Items from a data source

::::::::::

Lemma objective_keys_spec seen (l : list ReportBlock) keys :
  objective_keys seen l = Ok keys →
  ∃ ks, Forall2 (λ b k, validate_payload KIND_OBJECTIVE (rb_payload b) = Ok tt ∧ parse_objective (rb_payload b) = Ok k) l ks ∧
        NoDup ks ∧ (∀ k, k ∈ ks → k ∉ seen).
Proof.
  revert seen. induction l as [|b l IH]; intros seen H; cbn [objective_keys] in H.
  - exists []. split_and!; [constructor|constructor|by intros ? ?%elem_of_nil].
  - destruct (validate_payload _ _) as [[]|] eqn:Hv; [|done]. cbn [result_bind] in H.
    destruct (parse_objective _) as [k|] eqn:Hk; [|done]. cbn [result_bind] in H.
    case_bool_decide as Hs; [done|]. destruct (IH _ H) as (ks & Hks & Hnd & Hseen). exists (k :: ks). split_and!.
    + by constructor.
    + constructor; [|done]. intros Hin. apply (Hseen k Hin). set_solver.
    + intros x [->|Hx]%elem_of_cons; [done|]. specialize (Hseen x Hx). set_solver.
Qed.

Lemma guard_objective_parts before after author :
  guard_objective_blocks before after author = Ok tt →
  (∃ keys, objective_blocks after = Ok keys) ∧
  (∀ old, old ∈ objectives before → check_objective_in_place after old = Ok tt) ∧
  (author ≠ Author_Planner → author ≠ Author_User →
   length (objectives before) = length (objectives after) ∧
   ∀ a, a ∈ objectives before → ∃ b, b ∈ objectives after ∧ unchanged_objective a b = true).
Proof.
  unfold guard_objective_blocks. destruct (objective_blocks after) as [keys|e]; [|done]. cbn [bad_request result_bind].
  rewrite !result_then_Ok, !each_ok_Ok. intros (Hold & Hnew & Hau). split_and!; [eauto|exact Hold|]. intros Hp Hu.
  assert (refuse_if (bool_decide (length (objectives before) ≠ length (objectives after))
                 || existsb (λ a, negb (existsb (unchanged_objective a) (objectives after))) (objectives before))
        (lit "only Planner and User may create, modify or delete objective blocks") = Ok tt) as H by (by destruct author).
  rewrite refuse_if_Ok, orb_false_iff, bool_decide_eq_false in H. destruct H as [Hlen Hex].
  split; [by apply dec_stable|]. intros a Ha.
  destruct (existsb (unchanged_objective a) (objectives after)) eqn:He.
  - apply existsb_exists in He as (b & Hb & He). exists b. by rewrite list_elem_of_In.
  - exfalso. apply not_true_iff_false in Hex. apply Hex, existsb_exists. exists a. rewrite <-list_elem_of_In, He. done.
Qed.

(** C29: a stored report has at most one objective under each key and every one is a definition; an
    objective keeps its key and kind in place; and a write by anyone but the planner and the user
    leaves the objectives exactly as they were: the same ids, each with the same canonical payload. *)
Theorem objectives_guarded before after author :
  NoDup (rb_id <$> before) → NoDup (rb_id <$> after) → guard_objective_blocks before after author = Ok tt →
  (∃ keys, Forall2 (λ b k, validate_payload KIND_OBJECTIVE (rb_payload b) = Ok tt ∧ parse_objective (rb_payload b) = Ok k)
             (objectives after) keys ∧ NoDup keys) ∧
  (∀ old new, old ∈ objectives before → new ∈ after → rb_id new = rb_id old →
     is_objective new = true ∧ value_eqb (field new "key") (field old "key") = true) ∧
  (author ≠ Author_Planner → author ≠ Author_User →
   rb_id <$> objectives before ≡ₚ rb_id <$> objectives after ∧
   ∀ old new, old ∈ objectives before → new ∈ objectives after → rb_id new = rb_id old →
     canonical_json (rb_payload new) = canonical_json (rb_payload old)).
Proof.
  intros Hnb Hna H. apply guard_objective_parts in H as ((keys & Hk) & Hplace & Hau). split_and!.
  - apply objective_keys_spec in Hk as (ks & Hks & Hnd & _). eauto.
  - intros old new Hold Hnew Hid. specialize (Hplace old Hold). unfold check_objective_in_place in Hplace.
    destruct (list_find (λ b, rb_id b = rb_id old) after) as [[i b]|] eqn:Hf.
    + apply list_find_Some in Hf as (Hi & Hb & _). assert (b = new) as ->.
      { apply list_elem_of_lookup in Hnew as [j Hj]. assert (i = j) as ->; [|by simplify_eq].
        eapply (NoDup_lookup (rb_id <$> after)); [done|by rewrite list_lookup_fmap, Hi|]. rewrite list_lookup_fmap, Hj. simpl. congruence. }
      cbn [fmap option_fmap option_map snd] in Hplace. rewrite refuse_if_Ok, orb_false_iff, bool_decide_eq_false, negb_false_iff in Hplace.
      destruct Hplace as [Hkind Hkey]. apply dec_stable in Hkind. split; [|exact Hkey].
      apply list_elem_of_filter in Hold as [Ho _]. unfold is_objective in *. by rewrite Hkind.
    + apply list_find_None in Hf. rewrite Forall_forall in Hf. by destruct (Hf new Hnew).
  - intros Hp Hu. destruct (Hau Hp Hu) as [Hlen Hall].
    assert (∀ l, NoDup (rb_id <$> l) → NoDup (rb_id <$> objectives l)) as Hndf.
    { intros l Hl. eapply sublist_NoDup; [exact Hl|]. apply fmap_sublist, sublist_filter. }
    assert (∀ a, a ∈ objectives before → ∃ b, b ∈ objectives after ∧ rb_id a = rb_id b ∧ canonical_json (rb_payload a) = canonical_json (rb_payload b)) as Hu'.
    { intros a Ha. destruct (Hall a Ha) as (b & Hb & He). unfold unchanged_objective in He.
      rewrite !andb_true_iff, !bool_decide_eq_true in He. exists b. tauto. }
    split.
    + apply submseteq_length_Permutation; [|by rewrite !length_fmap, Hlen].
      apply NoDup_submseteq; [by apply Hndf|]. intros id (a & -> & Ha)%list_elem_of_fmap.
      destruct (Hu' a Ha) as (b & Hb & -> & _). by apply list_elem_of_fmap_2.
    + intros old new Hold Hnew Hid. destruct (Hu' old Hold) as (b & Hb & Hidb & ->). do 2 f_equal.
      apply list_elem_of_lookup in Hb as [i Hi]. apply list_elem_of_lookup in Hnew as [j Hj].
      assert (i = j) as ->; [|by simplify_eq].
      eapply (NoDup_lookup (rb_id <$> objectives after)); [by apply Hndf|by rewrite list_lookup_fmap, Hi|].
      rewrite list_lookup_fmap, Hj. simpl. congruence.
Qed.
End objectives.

::::::::::

# What is needed
A single number is the whole answer: please count how many lines of the records above include the string "author".

# Task output
7